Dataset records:
(* ===== verification/Prelude.v ===== *)
(** * muc-opcua: a verification development

    muc-opcua is an OPC UA server for small embedded targets, written in C
    (paths below are relative to [src/] of the repository). A client's octets
    pass through these parts:

    - transport ([core/tcp_connection.c], [core/message_chunk.c],
      [core/sequence.c], [core/uasc.c], [core/service_message.c],
      [services/service_header.c]): HEL/ACK, chunk and sequence headers,
      replay protection, response framing, service headers;
    - SecureChannel ([security/security_policy.c],
      [services/secure_channel.c]): policy table, opening, renewal, closing;
    - Session ([services/session.c]): identifiers, activation, closing;
    - the connection loop ([core/server.c]): accepting, reassembly of the
      byte stream, protection of the chunks, emission of notifications;
    - dispatch ([core/service_dispatch.c]): the table of services, the gate
      every request passes, the handlers;
    - services ([services/read.c], [write.c], [browse.c], ...) and the
      subscription engine ([services/subscription.c]), which work on
    - the address space ([address_space/]): the integrator's nodes with a
      sorted index, the runtime nodes, and the static base table;
    - all of them through the OPC UA Binary encoding layer ([encoding/]).

    ** Files

    - [Prelude]: outcomes, the state monad, integer widths, octet buffers,
      tactics and generic lemmas.
    - [Types]: status codes, encoding ids, value types, build capacities.
    - [Binary]: the sticky-status reader and writer and every primitive.
    - [WireLogic]: the program logics [rsafe]/[wsafe] (safety and frame on
      arbitrary input) and [rspec]/[wspec] (exact octets).
    - [BinaryString], [Codecs], [Variant]: strings, NodeIds, identity tokens,
      variants, DataValues, ExtensionObjects; reference encodings and the
      [Codec] class that relates an encoder, a decoder and a wire format.
    - [Framing]: the transport files. - [SecureChannel]. - [Session].
    - [AddressSpace]: NodeId order and equality, index, lookups, validation,
      value sources. - [BaseNodes]: the static table in all four build
      profiles, runtime nodes, layered resolution ([mu_resolve_node]).
    - [ReadWrite], [Browse]: the services' decoders, processing, encoders.
    - [Dispatch]: service table, gate, and the handlers of Read, Write,
      Browse, BrowseNext, RegisterNodes, UnregisterNodes.
    - [ServiceSafety]: the program logic [hsafe] for handlers and the
      end-to-end safety of those services. - [HandlerLogic]: triples over an
      invariant and a frame relation, for handlers that change the server.
    - [Double]: IEEE 754 arithmetic on bit patterns, over the Standard
      Library's [SpecFloat].
    - [MonitoredItem]: samples, filters, report queues, aggregates, timers of
      one MonitoredItem. - [Subscription]: the engine's arrays, identifiers,
      links, Publish requests and its invariant. - [Publish]: response
      encoders, publishing of due subscriptions, the tick.
    - [PublishSafety], [PublishTick]: the encoders and the tick keep the
      engine good and complete.
    - [SubscriptionService]: the eleven handlers of the Subscription and
      MonitoredItem services, on any server that hosts an engine (class
      [SubscriptionHost] with its laws). - [SubscriptionServiceSafety]: a
      triple per handler. - [SubscriptionSystem]: the step relation of
      requests, ticks and events, and its safety. - [SubscriptionSpec]: what
      subscribers rely on.
    - [NodeManagement]: the dynamic address space, its storage rows and the
      pointers into them, and the four handlers, on any server that hosts one
      (class [NodeManagementHost]). - [NodeManagementSpec]: what the table
      denotes, per operation. - [NodeManagementSafety]: sequences of
      operations and the handlers.
    - [Config]: the configuration and its validation. - [Discovery]: endpoint
      descriptions, FindServers, GetEndpoints. - [SessionService]: the
      OpenSecureChannel, CreateSession, ActivateSession and CloseSession
      handlers. - [Methods]: Call and TranslateBrowsePaths.
    - [Query], [QuerySpec]: QueryFirst and QueryNext with their codec.
      - [History], [HistorySpec]: HistoryRead and HistoryUpdate over the
      integrator's history adapter, a parameter.
    - [Uadp]: the PubSub message format, encoder and decoder. - [PubSub]: the
      writer groups and the poll that publishes them.
    - [Server]: the connection loop over any dispatcher (class [Dispatcher]):
      a [link] is the server with one connection. - [ServerInit]: the whole
      server state, the dispatcher over all handlers,
      [mu_server_init]. - [SampleServer]: a server on a scripted network, for
      evaluation. - [ServerSpec]: the byte stream of a connection.
    - [SessionServiceSafety], [SessionLifeSafety]: the invariant of the
      channel and session services. - [SessionServiceSpec]: what they
      guarantee. - [MethodsSafety]: the triples of Call and
      TranslateBrowsePaths. - [ServiceSystem]: the invariant of the whole
      server and all services composed.
    - [ChunkSafety]: the logic [upholds] of operations that keep an invariant
      and never fault; chunk codecs on any octets. - [LinkSafety]: a message
      on a connection, from framing to response. - [PollSafety]: the poll,
      notifications, PubSub and closing. - [ServerLife]: what an application
      provides, the calls it may make, and the safety of every sequence of
      them from [mu_server_init] on.
    - [Crypto]: the adapter's functions as parameters with their contract,
      key derivation, certificates, the trust list. - [SymChunk],
      [SymChunkSpec]: MSG/CLO chunks. - [AsymChunk], [AsymChunkSpec]: OPN
      chunks.
    - [LibraryCalls]: calls of a library that may fail and keeps objects
      alive, with a logic that counts those objects. - [WolfsslCrypto],
      [MbedtlsCrypto], [HostCrypto]: the three crypto adapters of [platform/],
      over wolfCrypt, mbed TLS and libcrypto, each a class of operations with
      a class of documented laws and a small instance of both.
    - [HostNet]: the TCP and UDP adapters of [platform/] over POSIX calls.
    - [StatusNames]: [core/status.c].

    ** What the theorems show

    - encoding: every decoder is memory safe and position-monotone on
      arbitrary octets and delivers in-range values
      ([decoders_memory_safe]); encoders write only where they say and round
      trips hold ([datavalue_roundtrip], [nodeid_codec]);
    - transport: header parsing is sound, frames are read back, HEL
      negotiation is bounded by both peers, the sequence validator accepts
      exactly the legal successors and no number is accepted twice within
      2^32 - 2048 chunks;
    - security state: channel opening accepts exactly the matching requests,
      closing wipes all keys; open sessions keep distinct non-zero ids and
      tokens in every reachable table; identifier generation terminates; the
      timeout revision is exact integer arithmetic on IEEE 754 bits;
    - address space: lookups through index, binary search and layers refine a
      linear scan; validation decides its specification; the base table is
      ordered and closed in every profile;
    - services: Read and Browse compute exactly the specified answers; the
      dispatch gate hands a request to a handler exactly when it may; the
      attribute and view services are memory safe from request to response
      octets ([view_services_safe]); and so are all services together, Query
      excepted, whose decoder overruns an array: any request, whatever its
      octets, is answered without undefined behaviour and re-establishes the
      invariant of the whole server ([all_services_safe]);
    - subscriptions: over any interleaving of requests, ticks and events the
      engine keeps its invariant and nothing is undefined
      ([subscription_system_safe]); the table refines a finite map
      ([subscriptions_refine_map]); report queues refine a bounded FIFO
      ([enqueue_refines_fifo]); no report is lost and Republish returns what
      was sent ([publish_then_republish]); a quiet subscription sends its
      keep-alive in time ([keep_alive_eventually]); intervals and timers are
      exact ([publishing_interval_revised], [timers_exact]);
    - node management: the table with its moved rows refines two plain lists
      ([node_management_refines]), and its handlers are safe on any octets
      and inert unless configured ([node_management_handlers_safe]);
    - secure chunks: keys are P_SHA256 output ([sym_keys_derive_spec]); a
      chunk built is a chunk opened ([sym_chunk_roundtrip]); what is accepted
      is authentic and no plaintext stays behind ([sym_chunk_authentic],
      [asym_chunk_authentic]);
    - channels and sessions: the six handlers are safe on any octets and keep
      their invariant ([session_services_safe]); a channel is opened for
      trusted clients with derived keys ([open_secure_channel_secure]), a
      session created for the certificate of its channel
      ([create_session_bound]) and activated for a valid signature and an
      accepted identity ([activate_session_authentic]);
    - the connection loop: what is made of a byte stream does not depend on
      how it is cut into pieces ([stream_reassembly]);
    - the whole server, built without Query: from [mu_server_init] with a configuration whose
      pointers are valid, over any sequence of polls, events, registrations
      and closings, with any octets from any number of peers, protected or
      not, the invariant of [struct mu_server] holds and nothing is undefined
      ([server_life_safe]);
    - Query and History: QueryFirst returns the right nodes
      ([query_first_nodes]), its decoder is safe but for one request size
      ([query_first_decode_safe]); the history handlers are safe with every
      well-behaved adapter ([history_services_safe]) and what they write is
      readable ([history_data_roundtrip]);
    - PubSub: messages round trip ([uadp_roundtrip]), the decoder accepts only
      well-formed fields ([uadp_decode_safe]), and a poll sends exactly the
      groups that are due ([pubsub_poll_due]);
    - platform adapters: the wolfSSL adapter keeps [CryptoContract] and
      [RsaContract], which the theorems on chunks, channels and sessions
      assume ([wolfssl_keeps_contract]), and frees what it initialises
      ([wolfssl_balanced]); the OpenSSL adapter keeps [RsaContract] and
      computes the same functions ([host_keeps_contract]), its cipher
      contexts, which live in blocks behind the storage of a channel, are
      prepared completely or not at all and freed once ([host_cipher_life]);
      the mbed TLS adapter keeps [CryptoContract] ([mbedtls_keeps_contract])
      but not [RsaContract], because the padding mode of its key sticks
      ([mbedtls_padding_sticks]); the TCP adapter neither leaks nor confuses
      descriptors ([host_descriptors]) and listens on the port of the URL
      ([endpoint_port_roundtrip]).

    ** Conventions

    A C call returns [result]: [Ok], [Err status], or [Fault] for undefined
    behaviour (access outside an object, NULL dereference, wrong union
    member); safety theorems prove [Fault] away. Integers are [Z] with their
    wrap-around written out ([to_u32], [to_size], ...); [size_t] has 32 bits,
    as on the targets. Octets are [Z] in [0, 256). Pointers the callers pass
    are assumed non-NULL where every caller in the repository passes the
    address of an object; nullable pointers are options. A decoded string is
    the copy of the octets it points to. Uninitialised memory a function
    could expose is an argument. Build options are classes ([BuildCaps],
    [BaseProfile], [ServiceFeatures]), so theorems hold in every build.
    Integrator callbacks are functions in the data, given the instant they
    are called at; one that fails leaves its output untouched. The transport
    a Publish response is sent through is an [Emitter], any function of its
    own state.

    Bounds: loops over arrays are structural; the binary searches take
    [count + 1] as fuel and the refinement theorems show it is enough; the
    climb through the ReferenceType hierarchy has the guard 64 of the source,
    shown sufficient in [ref_type_subtype_iff]; identifier generation tries
    [count + 1] salts as in the source, shown sufficient in
    [allocate_session_succeeds]; the publishing timer loop takes as many turns
    as intervals have passed, shown exact in [timers_exact]; the receive loop
    takes one turn more than octets received, shown enough in
    [stream_reassembly].

    ** Not modelled

    Alarms ([services/alarms_conditions.c]): the module uses types and
    constants that no header declares and does not compile. The programs
    under [examples/]. [generated/opcua_ids.c], which only includes a header.
    The Windows branch of the UDP adapter. Code outside the repository is a
    parameter with named laws: the integrator's callbacks and history adapter
    ([config_ok], [history_adapter_ok]), the crypto libraries ([WolfSSLLaws],
    [MbedTLSLaws], [OpenSSLLaws]) and the operating system ([PosixLaws]). *)

From stdpp Require Export base tactics numbers list option relations.
From Stdlib Require Export ZArith Lia.
From Stdlib Require Ascii String.
Export Ascii.AsciiSyntax String.StringSyntax.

What needs to be done:
All lines of the records above that carry the word "TranslateBrowsePaths" should be listed.

Solution for this problem:
      handlers. - [Methods]: Call and TranslateBrowsePaths.
      TranslateBrowsePaths. - [ServiceSystem]: the invariant of the whole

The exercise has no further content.